Heterogeneity within the neighbourhood and the possibility that, for a given ward, high-grade participants live in better parts of wards than low-grade participants was investigated using data for enumeration districts. There is an average of 12 enumeration districts within a ward. Table 4Go shows levels of owner-occupancy, public housing renting, and male unemployment for high-grade and low-grade participants living in the most deprived wards (columns 2 and 3) and low-grade and high-grade participants living in the least deprived wards (columns 4 and 5). In the most deprived wards (here taken to be the top quartile of Townsend deprivation), high-grade participants were more likely to be living in enumeration districts which had below average deprivation for the ward compared with low-grade participants. For example, 76.0% of high-grade participants compared with 45.0% of low-grade participants were living in enumeration districts which had above-average owner-occupancy rates compared with the rest of the ward. Those in the high grades were more likely to be living in parts of the ward with below-average public housing and unemployment. This supports the suggestion that high-grade participants in the most deprived wards tend to live in the better parts of the ward. It was less clear whether low-grade participants living in the least-deprived wards (the bottom quartile of Townsend deprivation) were in less-desirable parts of the ward.

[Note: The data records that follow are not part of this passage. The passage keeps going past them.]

(** ** The error taxonomy of the spec

    The kinds of failure the spec names, the table from the upstream HTTP
    status ([None]: no response was received) to the kind, and the [code]
    string that stands for each kind on the wire. *)
Inductive ErrorKind : Type :=
  | InvalidCredential
  | QuotaExceeded
  | PlanRequired
  | UpstreamUnavailable
  | UpstreamError
  | NetworkUnreachable.

Definition error_kind (upstream_status : option Z) : ErrorKind :=
  match upstream_status with
  | Some 401 => InvalidCredential
  | Some 429 => QuotaExceeded
  | Some 426 => PlanRequired
  | Some 500 => UpstreamUnavailable
  | Some _ => UpstreamError
  | None => NetworkUnreachable
  end.

Definition kind_code (k : ErrorKind) : jsstring :=
  match k with
  | InvalidCredential => js "INVALID_API_KEY"
  | QuotaExceeded => js "RATE_LIMIT_EXCEEDED"
  | PlanRequired => js "UPGRADE_REQUIRED"
  | UpstreamUnavailable => js "SERVER_ERROR"
  | UpstreamError => js "API_ERROR"
  | NetworkUnreachable => js "NETWORK_ERROR"
  end.

(** ** Numbers in template literals *)

(** [String(n)] for an integer [n], as a template literal prints it:
    decimal digits, with a minus sign before a negative number. *)
Definition Number_toString (n : Z) : jsstring :=
  js (NilZero.string_of_int (Z.to_int n)).

(** ** NewsCard.js and NewsList.js: what a card and the list show *)

Module Card.
Section Card.

(** The built-ins the card leans on, left open: [new Date(dateString)]
    as a time value ([None] for an invalid date), and the local
    [formatDate], which prints a date with [toLocaleDateString] in the
    reader's locale and time zone. [now] is the clock reading of
    [getTimeAgo]'s [new Date()]. Differences of time values are far below
    2^53, so the floor of the floating-point quotient is the integer
    quotient. *)
Variable parseDate : list N -> option Z.
Variable formatDate : list N -> list N.
Variable now : Z.

(** The template [`${n} unit${n !== 1 ? 's' : ''} ago`]. *)
Definition ago (n : Z) (unit : jsstring) : jsstring :=
  Number_toString n ++ js " " ++ unit
    ++ (if negb (n =? 1) then js "s" else []) ++ js " ago".

(** [getTimeAgo(dateString)]. With an invalid date every difference is
    [NaN], every comparison is false and the last branch is taken. *)
Definition getTimeAgo (dateString : jsstring) : jsstring :=
  match parseDate dateString with
  | Some publishDate =>
      let diffMs := now - publishDate in
      let diffMins := diffMs / 60000 in
      let diffHours := diffMs / 3600000 in
      let diffDays := diffMs / 86400000 in
      if diffMins <? 60 then ago diffMins (js "minute")
      else if diffHours <? 24 then ago diffHours (js "hour")
      else if diffDays <? 7 then ago diffDays (js "day")
      else formatDate dateString
  | None => formatDate dateString
  end.

(** What the JSX of a card puts on the page; a block that is left out is
    [None]. *)
Record CardView : Type := {
  card_image : option (list N);
  card_source : list N;
  card_time : list N;
  card_title : list N;
  card_description : option (list N);
  card_author : option (list N);
  card_href : list N
}.

(** [NewsCard({ article })]. *)
Definition NewsCard (article : Article) : CardView :=
  {| card_image :=
       if truthy_prop (urlToImage article) then urlToImage article else None;
     card_source := source_name article;
     card_time := getTimeAgo (publishedAt article);
     card_title := NewsCard.truncateText (title article) 100;
     card_description :=
       if truthy_prop (description article)
       then Some (NewsCard.truncateText (description article) 150)
       else None;
     card_author :=
       if truthy_prop (author article) then author article else None;
     card_href := url article |}.

(** What [NewsList] returns: the empty state, or the grid of cards, each
    with its React key. *)
Inductive NewsListView : Type :=
  | NewsListEmpty
  | NewsListGrid (cards : list (list N * CardView)).

(** The key of the card at [index]: [`${article.url}-${index}`]. *)
Definition card_key (index : nat) (article : Article) : jsstring :=
  url article ++ js "-" ++ Number_toString (Z.of_nat index).

(** [NewsList({ articles })]; [None] is a missing [articles] prop. *)
Definition NewsList (articles : option (list Article)) : NewsListView :=
  match articles with
  | None => NewsListEmpty
  | Some l =>
      if (length l =? 0)%nat then NewsListEmpty
      else NewsListGrid
             (imap (fun index article =>
                      (card_key index article, NewsCard article)) l)
  end.

End Card.
End Card.

(** ** The backend routes *)

Module Routes.

(** How the axios call to the upstream API ends: resolved, with the
    [articles] and [totalResults] of [response.data] ([None] when the body
    lacks them), or rejected with an error. *)
Inductive upstream : Type :=
  | UpstreamResolved (data_articles : option (list Article))
      (data_totalResults : option Z)
  | UpstreamRejected (e : Backend.error).

(** The JSON body a route answers with. *)
Inductive responseBody : Type :=
  | SuccessBody (totalResults : option Z) (articles : list Article)
  | ErrorBody (e : Backend.errorResponse).

Record httpResponse : Type := {
  http_status : Z;
  http_body : responseBody
}.

(** The status codes an HTTP server can send: three digits. With any
    other, sending the answer throws a [RangeError]. *)
Definition valid_status (code : Z) : bool := (100 <=? code) && (code <=? 999).

(** The status codes whose answer goes out without a body, whatever
    [res.json] was given: the informational ones, 204, 205 and 304. *)
Definition bodyless (code : Z) : bool :=
  (code <? 200) || (code =? 204) || (code =? 205) || (code =? 304).

(** The [catch] block of a route:
    [res.status(error.response?.status || 500).json({status: 'error', ...errorResponse})].
    When [handleAPIError] throws, or the status cannot be sent, the handler
    ends in a rejected promise without having answered ([None]). *)
Definition catch_block (e : Backend.error) : option httpResponse :=
  match Backend.handleAPIError e with
  | Backend.Returns errorResponse =>
      let code :=
        match Backend.error_response e with
        | Some r => if Backend.status r =? 0 then 500 else Backend.status r
        | None => 500
        end in
      if valid_status code
      then Some {| http_status := code; http_body := ErrorBody errorResponse |}
      else None
  | Backend.Throws => None
  end.

(** The [try] block after the upstream call: reading
    [response.data.articles.length] for the log throws a [TypeError] when
    the body has no [articles], and that error, which has no [response],
    goes to the [catch] block like any other. *)
Definition relay (u : upstream) : option httpResponse :=
  match u with
  | UpstreamResolved (Some articles) totalResults =>
      Some {| http_status := 200;
              http_body := SuccessBody totalResults articles |}
  | UpstreamResolved None _ =>
      catch_block {| Backend.error_response := None |}
  | UpstreamRejected e => catch_block e
  end.

(** [GET /api/news]; [everything] is the upstream endpoint. *)
Definition news (NEWS_API_KEY : jsstring) (query : gmap (list N) qvalue)
    (everything : gmap (list N) Backend.value -> upstream)
    : option httpResponse :=
  relay (everything (Backend.buildNewsAPIParams NEWS_API_KEY query)).

(** The parameter object [GET /api/top-headlines] builds. *)
Definition topHeadlines_params (NEWS_API_KEY : jsstring)
    (query : gmap (list N) qvalue) : gmap (list N) Backend.value :=
  let params : gmap (list N) Backend.value :=
    <[js "pageSize" := Backend.VNum 20]>
      (<[js "apiKey" := Backend.VStr NEWS_API_KEY]> ∅) in
  let params :=
    if truthy_query (query !! js "country")
    then Backend.assign (js "country") (query !! js "country") params
    else params in
  let params :=
    if truthy_query (query !! js "category")
    then Backend.assign (js "category") (query !! js "category") params
    else params in
  if truthy_query (query !! js "q")
  then Backend.assign (js "q") (query !! js "q") params
  else params.

(** [GET /api/top-headlines]. *)
Definition topHeadlines (NEWS_API_KEY : jsstring)
    (query : gmap (list N) qvalue)
    (top_headlines : gmap (list N) Backend.value -> upstream)
    : option httpResponse :=
  relay (top_headlines (topHeadlines_params NEWS_API_KEY query)).

End Routes.

(** The body [fetchNews] gets from [response.json()] for an answer of the
    backend that carries its body: the articles of a success, the [error]
    text otherwise. *)
Definition client_body (r : Routes.httpResponse) : body :=
  match Routes.http_body r with
  | Routes.SuccessBody _ articles => BodySuccess articles
  | Routes.ErrorBody e => BodyOther (Some (Backend.error_text e))
  end.

(** How the awaited [fetch] and [response.json()] of [fetchNews] end for
    an answer of the backend: an answer without a body makes
    [response.json()] reject. What [fetch] does with an informational
    status as the last word of the server is left open ([None]). *)
Definition answer_outcome (r : Routes.httpResponse) : option outcome :=
  if Routes.http_status r <? 200 then None
  else if Routes.bodyless (Routes.http_status r) then Some Rejected
  else Some (Resolved (client_body r)).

In the least-deprived wards, 40.4% of low-grade participants compared with 36.2% of high-grade participants were living in parts of the ward with below average owner-occupancy. Nevertheless, for high-grade participants living in the most deprived wards, levels of owner-occupancy in the more immediate vicinity (the enumeration district) were lower than the overall average (56.8% compared with 77.2% for all enumeration districts in the study) and levels of public housing renting and unemployment were higher than average for all enumeration districts. Whether electoral wards (larger areas) or enumeration districts (smaller areas) were considered, it was possible to identify some high-grade participants living in more deprived residential conditions and some low-grade participants living in less-deprived conditions.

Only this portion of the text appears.